Por último, mas não menos importante: em Recife Edinho escolheu não apoiar a proposta de ruptura das relações diplomáticas do Brasil com o Estado terrorista de Israel. Aliás, salvo engano, em Recife Edinho escolheu não falar nada sobre a Palestina. O que prova que - ao contrário do que dizem seus críticos - Edinho pode sim se diferenciar de Lula. Nesse caso, infelizmente, Edinho escolheu se diferenciar ficando à direita de Lula, que tem denunciado o genocídio sempre que pode.


Seja como for, faz bem para o PED que haja debate de verdade. Mesmo que alguns não gostem.



Abaixo a transcrição (não revisada) da fala acima comentada de Edinho.
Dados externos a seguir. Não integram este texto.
Lemma generate_keypair random : length random = 96%nat →
  ∃ pk sk, Sphincs.generate_sphincs_keypair random = Ok (pk, sk) ∧ keypair pk sk.
Proof.
  intros H. unfold Sphincs.generate_sphincs_keypair.
  destruct (slice_total 0 CRYPTO_N random) as (a & -> & _); [unfold CRYPTO_N; lia|].
  destruct (slice_total (2 * CRYPTO_N) (3 * CRYPTO_N) random) as (b & -> & _); [unfold CRYPTO_N; lia|].
  cbn [mbind outcome_bind]. apply assemble_keypair; [done|apply thash_length].
Qed.

(** The root of a pair generated without a seed is the hash of the two seeds. *)
Lemma generate_keypair_shape random pk sk :
  length random = 96%nat → Sphincs.generate_sphincs_keypair random = Ok (pk, sk) →
  ∃ seed rest pub, length seed = 32%nat ∧ length pub = 32%nat ∧ pk = pub ++ blake3 (seed ++ pub) ∧ sk = seed ++ rest.
Proof.
  intros Hr. unfold Sphincs.generate_sphincs_keypair, Sphincs.assemble. change CRYPTO_N with 32%nat. cbn [Nat.mul Nat.add].
  destruct (slice_total 64 96 random) as (pub & -> & Hlp); [lia|].
  assert (slice 0 32 random = Ok (take 32 random)) as ->.
  { unfold slice. by rewrite drop_0, (proj2 (Nat.leb_le 32 _)) by lia. }
  cbn [mbind outcome_bind]. intros [= <- <-]. exists (take 32 random), (drop 32 random ++ blake3 (take 32 random ++ pub)), pub.
  unfold Sphincs.thash. cbn [mjoin list_join]. rewrite app_nil_r, length_take, app_assoc, take_drop. split_and!; [lia|done..].
Qed.

Lemma generate_keypair_from_seed chacha20 seed : length (chacha20 seed) = 96%nat →
  ∃ pk sk, Sphincs.generate_sphincs_keypair_from_seed chacha20 seed = Ok (pk, sk) ∧ keypair pk sk.
Proof.
  intros H. unfold Sphincs.generate_sphincs_keypair_from_seed.
  destruct (slice_total 0 CRYPTO_N (chacha20 seed)) as (a & -> & _); [unfold CRYPTO_N; lia|].
  destruct (slice_total (2 * CRYPTO_N) (3 * CRYPTO_N) (chacha20 seed)) as (b & -> & _); [unfold CRYPTO_N; lia|].
  cbn [mbind outcome_bind]. unfold Sphincs.wots_gen_pk.
  destruct (wots_loop_total SPX_WOTS_LEN 0 a b (Addr.set_type SPX_ADDR_TYPE_WOTS (Addr.set_type SPX_ADDR_TYPE_WOTS Addr.new))
    (zeros SPX_WOTS_PK_BYTES)) as (w & -> & _).
  - done.
  - unfold zeros. rewrite length_replicate. unfold SPX_WOTS_LEN, SPX_WOTS_PK_BYTES. lia.
  - cbn [mbind outcome_bind]. apply assemble_keypair; [done|apply blake3_length].
Qed.

(** A signature as the verifier reads it. *)
Lemma verify_shape seed root r d rest message :
  length seed = 32%nat → length root = 32%nat → length r = 32%nat → length d = 32%nat →
  Sphincs.crypto_sign_verify (r ++ d ++ rest) message (seed ++ root) =
    Ok (bool_decide (blake3 (r ++ seed ++ root ++ message) = d)).
Proof.
  intros Hs Hr Hn Hd. unfold Sphincs.crypto_sign_verify. change CRYPTO_N with 32%nat.
  rewrite !(slice_app_l 32) by done. cbn [mbind outcome_bind].
  rewrite (slice_app_r 32 _ seed root) by (done || lia). rewrite (slice_full _ root) by done.
  cbn [mbind outcome_bind].
  rewrite (slice_app_r 32 _ r) by (done || lia). rewrite (slice_app_l _ d) by done. cbn [mbind outcome_bind].
  unfold Sphincs.thash. cbn [mjoin list_join]. by rewrite app_nil_r.
Qed.

(** What the verifier hashes: nonce, public key and message. *)
Definition verifier_input (pk message sig : bytes) : bytes := take 32 sig ++ take 64 pk ++ message.

Lemma verify_input sig message pk v : Sphincs.crypto_sign_verify sig message pk = Ok v →
  v = bool_decide (blake3 (verifier_input pk message sig) = take 32 (drop 32 sig)).
Proof.
  unfold Sphincs.crypto_sign_verify, slice. change CRYPTO_N with 32%nat. rewrite !drop_0.
  repeat case_test; try done. intros [= <-]. unfold Sphincs.thash, verifier_input. cbn [mjoin list_join].
  rewrite app_nil_r. cbn [Nat.sub Nat.mul Nat.add]. change 64%nat with (32 + 32)%nat.
  by rewrite <- (take_take_drop pk 32 32), <- app_assoc.
Qed.

Lemma sign_shape sk_seed sk_prf seed root message sig :
  length sk_seed = 32%nat → length sk_prf = 32%nat → length seed = 32%nat → length root = 32%nat →
  (64 ≤ length sig)%nat →
  let r := blake3 (sk_prf ++ message) in
  Sphincs.crypto_sign_signature sig message (sk_seed ++ sk_prf ++ seed ++ root) =
    Ok (r ++ blake3 (r ++ seed ++ root ++ message) ++ drop 64 sig).
Proof.
  intros H1 H2 H3 H4 Hs r. unfold Sphincs.crypto_sign_signature. change CRYPTO_N with 32%nat.
  rewrite (slice_app_l 32) by done. cbn [mbind outcome_bind].
  rewrite !(slice_app_r 32 _ sk_seed) by (done || lia). cbn [Nat.mul Nat.add Nat.sub].
  rewrite (slice_app_l 32 sk_prf) by done. cbn [mbind outcome_bind].
  rewrite app_assoc, !(slice_app_r 64 _ (sk_seed ++ sk_prf)) by (rewrite ?length_app; lia).
  cbn [Nat.sub]. rewrite (slice_app_l 32 seed) by done. cbn [mbind outcome_bind].
  rewrite app_assoc, (slice_app_r 96 _ ((sk_seed ++ sk_prf) ++ seed)) by (rewrite ?length_app; lia).
  cbn [Nat.sub]. rewrite (slice_full 32 root) by done. cbn [mbind outcome_bind].
  fold r. assert (Hr : length r = 32%nat) by apply blake3_length.
  rewrite write_at_total by lia. cbn [mbind outcome_bind]. rewrite take_0, app_nil_l, Hr.
  rewrite (slice_app_l 32 r) by done. cbn [mbind outcome_bind].
  rewrite write_at_total by (rewrite length_app, length_drop, thash_length, Hr; lia).
  rewrite thash_length, (take_app_length' r) by done.
  rewrite (drop_app_ge r) by lia. rewrite Hr, drop_drop. unfold Sphincs.thash. cbn [mjoin list_join].
  by rewrite app_nil_r.
Qed.

End Facts.

(** ** Properties *)

Section Properties.
Context {B3 : Blake3}.

Lemma crypto_bytes_64 : (64 ≤ CRYPTO_BYTES)%nat.
Proof. unfold CRYPTO_BYTES. lia. Qed.
#[local] Opaque CRYPTO_BYTES.

Lemma sign_verify pk sk message : keypair pk sk → message ≠ [] →
  ∃ sig, Sphincs.sphincs_sign sk message = Ok sig ∧ length sig = CRYPTO_BYTES ∧
    Sphincs.sphincs_verify pk message sig = Ok true.
Proof.
  intros (a & b & p & r & Ha & Hb & Hp & Hr & -> & ->) Hm. unfold Sphincs.sphincs_sign, Sphincs.sphincs_verify.
  rewrite bool_decide_eq_false_2 by done.
  assert (Hz : length (zeros CRYPTO_BYTES) = CRYPTO_BYTES) by apply length_replicate.
  assert (H64 : (64 ≤ length (zeros CRYPTO_BYTES))%nat) by (rewrite Hz; exact crypto_bytes_64).
  rewrite sign_shape by assumption.
  eexists. split; [done|]. split.
  - rewrite !length_app, !blake3_length, length_drop, Hz. pose proof crypto_bytes_64. lia.
  - rewrite verify_shape by (assumption || apply blake3_length). by rewrite bool_decide_eq_true_2.
Qed.

(** Signatures round-trip: with 96 bytes from either generator, key
    generation returns a 64-byte public and a 128-byte secret key, signing any
    non-empty message succeeds with a signature of [CRYPTO_BYTES] bytes, and
    verification under the public key accepts it. *)
Theorem signature_roundtrip (chacha20 : bytes → bytes) (random seed message : bytes) :
  length random = 96%nat → length (chacha20 seed) = 96%nat → message ≠ [] →
  ∀ gen, gen = Sphincs.generate_sphincs_keypair random ∨
         gen = Sphincs.generate_sphincs_keypair_from_seed chacha20 seed →
  ∃ pk sk sig, gen = Ok (pk, sk) ∧ length pk = CRYPTO_PUBLICKEYBYTES ∧ length sk = CRYPTO_SECRETKEYBYTES ∧
    Sphincs.sphincs_sign sk message = Ok sig ∧ length sig = CRYPTO_BYTES ∧
    Sphincs.sphincs_verify pk message sig = Ok true.
Proof.
  intros Hr Hs Hm gen Hg.
  assert (∃ pk sk, gen = Ok (pk, sk) ∧ keypair pk sk) as (pk & sk & -> & Hk).
  { destruct Hg as [->| ->]; [by apply generate_keypair|by apply generate_keypair_from_seed]. }
  destruct (sign_verify pk sk message Hk Hm) as (sig & H1 & H2 & H3).
  exists pk, sk, sig. split_and!; try done;
    destruct Hk as (a & b & p & r & Ha & Hb & Hp & Hrr & -> & ->); rewrite !length_app; unfold CRYPTO_PUBLICKEYBYTES, CRYPTO_SECRETKEYBYTES; lia.
Qed.
(* ===== verification/Precommit.v ===== *)
(** * Pre-commitments (dsm/src/commitments/precommit.rs and
      dsm/src/commitments/parameter_comparison.rs)

    Pre-commitments with several execution forks, the selection of one fork and
    the invalidation of the others; forward-linked commitments with their
    signatures; the comparison of an operation with committed parameters.
    Signature maps are only looked up and counted and are [gmap]s; parameter maps
    and sets are lists in their iteration order.  A [CommitmentError] is the
    [DsmError] it is converted to; the readings of the clock are an argument, and
    one before the epoch is [None]. *)
From S2P Require Import Prelude Tokens Operations SparseIdx States Batch Sphincs.

(** ** Data *)

Record EmbeddedCommitment := mkEmbedded {
  ec_commitment_hash : bytes;
  ec_entity_signature : bytes;
  ec_counterparty_signature : bytes;
  ec_variable_parameters : list string;
  ec_fixed_parameters : list (string * bytes);
  ec_counterparty_id : string;
  ec_min_state_number : Z;
}.

(** [ForkPath]: fork id, fixed parameters, variable parameters. *)
Abbreviation ForkPath := (string * list (string * bytes) * list string)%type.

Record ForkInvalidationProof := mkInvalidation {
  ip_fork_id : string;
  ip_fork_hash : bytes;
  ip_selected_fork_hash : bytes;
  ip_signatures : gmap string bytes;
  ip_timestamp : Z;
}.

Record PreCommitmentFork := mkFork {
  fk_fork_id : string;
  fk_hash : bytes;
  fk_fixed_params : list (string * bytes);
  fk_variable_params : list string;
  fk_positions : bytes;
  fk_signatures : gmap string bytes;
  fk_is_selected : bool;
  fk_invalidation_proof : option ForkInvalidationProof;
}.
(* ===== verification/MTree.v ===== *)
(** * Binary Merkle trees (dsm/src/merkle/tree.rs, dsm/src/merkle/mod.rs)

    The tree that is rebuilt from its leaves on every insertion, the proofs it
    generates and their verification.  An odd level promotes its last node when
    the tree is built and duplicates it when a proof is made. *)
From S2P Require Import Prelude States.

#[warnings="-register-all"]
Inductive MerkleNode := MNode (mn_hash : bytes) (left right : option MerkleNode).
Record MerkleTree := mkMTree { mt_root : option MerkleNode; mt_leaves : list bytes }.
Record TreeProof := mkTreeProof { tp_path : list bytes; tp_leaf_index : nat }.

Definition mn_hash (n : MerkleNode) : bytes := match n with MNode h _ _ => h end.

Module MTree.
Section MTree.
Context {B3 : Blake3}.

Definition combine_hashes (l r : bytes) : bytes := blake3 (l ++ r).

(** The first 32 bytes, or the digest of a shorter input. *)
Definition to_hash (data : bytes) : bytes :=
  if (32 <=? length data)%nat then take 32 data else blake3 data.

(** One turn of the loop of [rebuild]: pairs are hashed, a single node is promoted. *)
Fixpoint next_level (l : list MerkleNode) : list MerkleNode :=
  match l with
  | a :: b :: l => MNode (combine_hashes (mn_hash a) (mn_hash b)) (Some a) (Some b) :: next_level l
  | l => l
  end.

(** [while current_level.len() > 1]; a level gets shorter in every turn. *)
Fixpoint build_loop (fuel : nat) (l : list MerkleNode) : outcome (list MerkleNode) :=
  match l with
  | _ :: _ :: _ => match fuel with O => Hang | S fuel => build_loop fuel (next_level l) end
  | _ => Ok l
  end.

Definition rebuild (leaves : list bytes) : outcome MerkleTree :=
  match leaves with
  | [] => Ok (mkMTree None [])
  | _ =>
      level ← build_loop (length leaves) (map (fun h => MNode h None None) leaves);
      root ← unwrap (head level);
      Ok (mkMTree (Some root) leaves)
  end.

Definition new_empty : MerkleTree := mkMTree None [].

Definition add_leaf (leaf : bytes) (t : MerkleTree) : outcome MerkleTree := rebuild (mt_leaves t ++ [to_hash leaf]).

Fixpoint add_leaves (leaves : list bytes) (t : MerkleTree) : outcome MerkleTree :=
  match leaves with
  | [] => Ok t
  | x :: leaves => t ← add_leaf x t; add_leaves leaves t
  end.
Definition new (leaves : list bytes) : outcome MerkleTree := add_leaves leaves new_empty.

Definition root_hash (t : MerkleTree) : option bytes := mn_hash <$> mt_root t.

(** [(leaf_count - 1).next_power_of_two().trailing_zeros() + 1] *)
Definition get_tree_height (t : MerkleTree) : Z :=
  if bool_decide (mt_leaves t = []) then 0 else Z.log2_up (Z.of_nat (length (mt_leaves t)) - 1) + 1.

(** ** Proofs *)

Fixpoint dup_level (l : list bytes) : list bytes :=
  match l with
  | a :: b :: l => combine_hashes a b :: dup_level l
  | [a] => [combine_hashes a a]
  | [] => []
  end.

Definition sibling_index (i : nat) : nat := if Nat.even i then (i + 1)%nat else (i - 1)%nat.

(** [level_nodes[sibling_index]], or the last node when there is none. *)
Definition sibling (l : list bytes) (i : nat) : bytes :=
  if (length l <=? sibling_index i)%nat then nth (length l - 1) l [] else nth (sibling_index i) l [].

Fixpoint proof_loop (fuel : nat) (l : list bytes) (i : nat) : outcome (list bytes) :=
  match l with
  | _ :: _ :: _ =>
      match fuel with
      | O => Hang
      | S fuel => rest ← proof_loop fuel (dup_level l) (i / 2); Ok (sibling l i :: rest)
      end
  | _ => Ok []
  end.

Definition generate_proof (t : MerkleTree) (leaf_index : nat) : outcome TreeProof :=
  if (length (mt_leaves t) <=? leaf_index)%nat then Ok (mkTreeProof [] leaf_index)
  else
    path ← proof_loop (length (mt_leaves t)) (mt_leaves t) leaf_index;
    Ok (mkTreeProof path leaf_index).

Fixpoint climb (h : bytes) (i : nat) (path : list bytes) : bytes :=
  match path with
  | [] => h
  | s :: path => climb (if Nat.even i then combine_hashes h s else combine_hashes s h) (i / 2) path
  end.

Definition verify_proof (root_hash leaf_hash : bytes) (path : list bytes) (leaf_index : nat) : bool :=
  constant_time_eq (climb leaf_hash leaf_index path) root_hash.

(** [MerkleProof::verify] *)
Definition proof_verify (p : TreeProof) (root_hash leaf_hash : bytes) : bool :=
  verify_proof (to_hash root_hash) (to_hash leaf_hash) (tp_path p) (tp_leaf_index p).

(** ** The functions of merkle/mod.rs *)

Definition create_merkle_tree (leaves : list bytes) : outcome bytes :=
  t ← new leaves; Ok (unwrap_or (zeros 32) (root_hash t)).

Definition mod_generate_proof (merkle_root : bytes) (leaf_index : nat) : outcome (list bytes) :=
  t ← new [merkle_root]; p ← generate_proof t leaf_index; Ok (tp_path p).

Definition mod_verify_proof (merkle_root leaf : bytes) (proof : list bytes) : bool :=
  if (32 <=? length merkle_root)%nat && (32 <=? length leaf)%nat then
    verify_proof (take 32 merkle_root) (take 32 leaf)
      (map (take 32) (List.filter (fun p => (32 <=? length p)%nat) proof)) 0
  else false.

End MTree.
End MTree.

(** ** Levels *)

Lemma pair_ind {A} (P : list A → Prop) :
  P [] → (∀ a, P [a]) → (∀ a b l, P l → P (a :: b :: l)) → ∀ l, P l.
Proof.
  intros H0 H1 H2 l. enough (P l ∧ ∀ a, P (a :: l)) by tauto.
  induction l as [|b l [IH1 IH2]]; [auto|]. split; [apply IH2|]. intros a. by apply H2.
Qed.

Section Levels.
Context {B3 : Blake3}.

(** Both level functions halve the length, rounding up. *)
Definition half_up (n : nat) : nat := ((n + 1) / 2)%nat.

Lemma half_up_SS n : half_up (S (S n)) = S (half_up n).
Proof. unfold half_up. replace (S (S n) + 1)%nat with (1 * 2 + (n + 1))%nat by lia. by rewrite Nat.div_add_l. Qed.

Lemma half_up_lt n : (2 ≤ n)%nat → (1 ≤ half_up n < n)%nat.
Proof. intros H. unfold half_up. split; [apply Nat.div_le_lower_bound; lia|apply Nat.Div0.div_lt_upper_bound; lia]. Qed.

Lemma half_up_pow2 k : half_up (2 ^ S k) = (2 ^ k)%nat.
Proof. unfold half_up. rewrite Nat.pow_succ_r'. rewrite Nat.mul_comm, Nat.div_add_l; [cbn; lia|lia]. Qed.

Lemma length_next_level l : length (MTree.next_level l) = half_up (length l).
Proof. induction l as [|a|a b l IH] using pair_ind; [done|done|]. cbn [MTree.next_level length]. by rewrite IH, half_up_SS. Qed.

Lemma length_dup_level l : length (MTree.dup_level l) = half_up (length l).
Proof. induction l as [|a|a b l IH] using pair_ind; [done|done|]. cbn [MTree.dup_level length]. by rewrite IH, half_up_SS. Qed.

(** On an even level the tree and the proof agree. *)
Lemma next_level_even k : ∀ l, length l = (2 * k)%nat → map mn_hash (MTree.next_level l) = MTree.dup_level (map mn_hash l).
Proof.
  induction k as [|k IH]; intros [|a [|b l]] Hl; cbn in Hl |- *; try done; try lia.
  f_equal. apply IH. lia.
Qed.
Eu quero, antes de evidentemente debater a questão das filiações… Eu tenho, primeiro, um pacto com a ética partidária. O Valter Pomar não é de hoje que faz diversos ataques a mim. Não responderei a nenhum ataque feito por ele. Nenhum ataque feito por ele. Eu tô aqui pra debater com a militância do PT e assim o farei. E penso que ele deveria ler a entrevista inteira, por ter mais do que uma entrevista que ele pinçou uma frase, a minha história no PT fala mais do que esse tipo de ataque. A minha história dentro do Partido dos Trabalhadores. Por que fui eu, enquanto prefeito, que polarizou com o Bolsonaro na pandemia, polarizei mais inclusive do que governador. Fui eu que chamei a responsabilidade e debati com ele enquanto petista, enquanto liderança do PT. Portanto, a minha história dentro do Partido dos Trabalhadores diz quem é que tá do lado certo da história. Foi em Araraquara que o presidente Lula tava no 8 de janeiro, e foi dentro do meu gabinete que nós construímos naquele momento as medidas corretas pra que a gente derrotasse o golpe de Estado que tava em andamento no Brasil. Foi dentro do meu gabinete na prefeitura de Araraquara. Isso não é discurso. E olha a prefeitura que eu construí, quando eu governei 4x. Portanto, não foi escrevendo tese, foi pondo letra morta no papel, foi construindo quatro governos com orçamento participativo deliberativo, construindo a economia solidária, centro LGBT, casa-abrigo LGB, centro da igualdade racial, casa-abrigo de combate à violência contra a mulher. Essa é a minha história enquanto petista. E que essa minha resposta sirva para todos os demais ataques que ele vai continuar fazendo contra mim. 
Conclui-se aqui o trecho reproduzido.